Alegações de riscos das drogas. Aqui, recomenda-se olhar avaliações de riscos das drogas que antecedem a politização do tratamento precoce para a Covid-19. A ivermectina é usada há décadas sem grandes pânicos, e nos estudos de Covid-19 não foram observadas grandes complicações. Não é difícil exagerar riscos para qualquer droga: até o paracetamol pode matar em doses altas. Além disso, as bulas de remédios não são documentos científicos, mas documentos que conscientemente erram do lado da cautela: incluem todo tipo de complicação que os pacientes passam na fase de testes, mesmo sem evidências de que essas complicações vieram do medicamento. É por isso que as bulas são tão medonhas.
Conclusão
Seria de se esperar que pessoas interessadas em ajudar os pobres teriam como uma das primeiras reações a uma pandemia a procura por algum tratamento já disponível, barato e seguro. Não às cegas, pois existem milhares de tratamentos e drogas e o tempo é premente, mas com base em plausibilidade bioquímica e espectro de ação. Infelizmente, essa expectativa encontrou os empecilhos acima.
A medicina está cheia de acidentes faustos em que uma droga que havia sido pesquisada para um propósito se revela útil para outro. O sedativo brometo de potássio foi proposto no século 19 como uma droga antimasturbatória. O carbolítio (carbonato de lítio) foi proposto para bipolares porque há semelhanças de alterações de humor deles com quem sofre de gota, que advém de muito ácido úrico no sangue, que o carbolítio cortaria. Mas bipolaridade nada tem a ver com ácido úrico: outras formas de cortar o ácido úrico no sangue dos bipolares não surtiam efeito. O carbolítio de fato modula o humor, mas o mecanismo de ação proposto (a “comprovação”) era falso. O primeiro ansiolítico era um aditivo conservante para a penicilina. O famosíssimo Diazepam era só uma tintura para observar amostras de tecido biológico em microscópio. E, outro caso famoso, o Viagra foi estudado inicialmente como tratamento para hipertensão e angina. Não seria uma surpresa muito grande, nem um caso singular, se alguma droga já aprovada para outras doenças pudesse ter algum efeito para tratar Covid-19.

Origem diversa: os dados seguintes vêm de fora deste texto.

(* ===== verification/DdlRewriter.v ===== *)
(** * DdlRewriter: which statements run, and where

    Models [ctc_ddl_rewriter_plugin.cc]: the check of every statement after
    it was parsed and its broadcast to the other nodes, with the functions it
    calls in [ctc_util.cc] (locks of tables and of the instance).

    The statement and what the server knows of it are records.  Calls that
    have an effect are recorded in a log, the latest first, with their
    answers, which an arbitrary function of the log chooses.  [need_forward],
    which the C++ functions change through a reference, is passed along.  A
    failed assertion is [None]. *)

From Stdlib Require Import Ascii String.
From S2P Require Import Prelude CtcError Handler SqlText.
Import CtcError Handler SqlText.

Module DdlRewriter.

(** ** Statements *)

(** [enum_sql_command], the commands that the table of the plugin names *)
Inductive sqlcom :=
  | SQLCOM_GRANT | SQLCOM_REVOKE | SQLCOM_CREATE_USER | SQLCOM_DROP_USER | SQLCOM_RENAME_USER
  | SQLCOM_REVOKE_ALL | SQLCOM_ALTER_USER | SQLCOM_ALTER_USER_DEFAULT_ROLE | SQLCOM_CREATE_ROLE
  | SQLCOM_DROP_ROLE | SQLCOM_SET_ROLE | SQLCOM_GRANT_ROLE | SQLCOM_REVOKE_ROLE | SQLCOM_SET_PASSWORD
  | SQLCOM_PREPARE | SQLCOM_EXECUTE
  | SQLCOM_CREATE_PROCEDURE | SQLCOM_DROP_PROCEDURE | SQLCOM_ALTER_PROCEDURE | SQLCOM_ALTER_FUNCTION
  | SQLCOM_CREATE_SPFUNCTION | SQLCOM_DROP_FUNCTION
  | SQLCOM_CREATE_VIEW | SQLCOM_DROP_VIEW | SQLCOM_CREATE_TRIGGER | SQLCOM_DROP_TRIGGER
  | SQLCOM_SET_OPTION
  | SQLCOM_LOCK_TABLES | SQLCOM_UNLOCK_TABLES | SQLCOM_LOCK_INSTANCE | SQLCOM_UNLOCK_INSTANCE
  | SQLCOM_ANALYZE | SQLCOM_FLUSH
  | SQLCOM_CREATE_TABLE | SQLCOM_ALTER_TABLE | SQLCOM_CREATE_INDEX | SQLCOM_DROP_INDEX | SQLCOM_REPAIR
  | SQLCOM_OPTIMIZE | SQLCOM_CHECK | SQLCOM_RENAME_TABLE | SQLCOM_ALTER_TABLESPACE | SQLCOM_DROP_TABLE
  | SQLCOM_CHANGE_DB | SQLCOM_CREATE_DB | SQLCOM_DROP_DB | SQLCOM_ALTER_DB
  | SQLCOM_CREATE_EVENT | SQLCOM_ALTER_EVENT | SQLCOM_DROP_EVENT
  | SQLCOM_CREATE_SERVER | SQLCOM_DROP_SERVER | SQLCOM_ALTER_SERVER | SQLCOM_ALTER_INSTANCE | SQLCOM_IMPORT
  | SQLCOM_CREATE_SRS | SQLCOM_DROP_SRS
  | SQLCOM_CREATE_RESOURCE_GROUP | SQLCOM_ALTER_RESOURCE_GROUP | SQLCOM_DROP_RESOURCE_GROUP
  | SQLCOM_SET_RESOURCE_GROUP
  | SQLCOM_XA_START | SQLCOM_XA_END | SQLCOM_XA_PREPARE | SQLCOM_XA_COMMIT | SQLCOM_XA_ROLLBACK
  | SQLCOM_XA_RECOVER
  | SQLCOM_HA_OPEN | SQLCOM_HA_CLOSE | SQLCOM_HA_READ
  | SQLCOM_OTHER (code : Z).

#[export] Instance sqlcom_eq_dec : EqDecision sqlcom.
Proof. solve_decision. Defined.

Record LEX_USER := mk_user {
  lu_user : option text; lu_host : option text; uses_replace_clause : bool; current_auth : text }.

(** [Item] of a value in SET *)
Inductive item_kind := UserVar (name : text) | SystemVar | OtherItem.
Record item := mk_item {
  it_kind : item_kind;
  it_fix_fails : bool;                     (* fix_fields *)
  it_bind_fails : bool;                    (* bind, of a system variable *)
  it_name : option text;                   (* item_name *)
  it_string : bool;                        (* result_type() == STRING_RESULT *)
  it_int : bool;                           (* result_type() == INT_RESULT *)
  it_isolation : enum_tx_isolation;        (* val_int() as an isolation level *)
  it_val_str : option text;                (* val_str *)
  it_error : bool }.                       (* val_str is error_str() *)

Inductive enum_var_type := OPT_DEFAULT | OPT_SESSION | OPT_GLOBAL | OPT_PERSIST | OPT_PERSIST_ONLY.
#[export] Instance enum_var_type_eq_dec : EqDecision enum_var_type.
Proof. solve_decision. Defined.

Record set_var := mk_set_var {
  sv_found : bool;                         (* the variable exists *)
  sv_readonly : bool; sv_global_persist : bool;
  sv_scope_global : bool;                  (* check_scope(OPT_GLOBAL) *)
  sv_type : enum_var_type; sv_name : text; sv_base : text; sv_value : option item }.

(** The elements of [lex->var_list] *)
Inductive set_var_base :=
  | SetVar (v : set_var)
  | SetUser (printed : text)               (* set_var_user; its print *)
  | SetPassword (user : LEX_USER)
  | SetNames.                              (* set_var_collation_client *)

Inductive lock_kind := ReadLock | WriteLock | NoLock.
Record table_ref := mk_tab { tl_db : text; tl_name : text; tl_lock : lock_kind; tl_temporary : bool }.

Record HA_CREATE_INFO := mk_create {
  db_type : option Z;                      (* the handlerton *)
  create_tmp : bool; create_like : bool }. (* options *)

(** A user variable: its value as a number and as text *)
Record user_var_entry := mk_uvar { uv_unset : bool; uv_null : bool; uv_int : Z; uv_str : text }.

Portanto, a busca de tratamento precoce via reutilização de remédios deveria ser um dos primeiros passos no curso de ação rápida quando uma nova doença aparece. As “evidências anedóticas” dos médicos na prática clínica podem ter valor, e muitos medicamentos eficazes hoje vieram exatamente delas, sem falar em medicamentos que começaram como chás populares.
Os médicos são mais capazes de fazer essas decisões quando estão em dia com o conhecimento científico relevante. Porém não deve ser exigido deles que apliquem o rigor máximo científico onde ele não é nem necessário nem há tempo hábil para ele. Existe rigor clínico, rigor da experiência, que merecem respeito assim como o conhecimento científico, e seu valor foi provado em milênios de prática médica. O que os médicos observam leva a análises mais rigorosas que podem confirmar as suas conclusões, como discutido aqui.
De acordo com as evidências atuais, é possível afirmar que houve um tabu midiático e de profissionais, instituições e empresas com conflito de interesses para suprimir, impedir e silenciar o uso de tratamento precoce para Covid-19, assim como houve a respeito da hipótese de o vírus ter vazado de um laboratório na China. O custo em bem-estar e até em vidas é incalculável. Uma segunda revisão de posturas públicas está por vir.
*Eli Vieira é biólogo geneticista com pós-graduação pela UFRGS e pela Universidade de Cambridge, Reino Unido.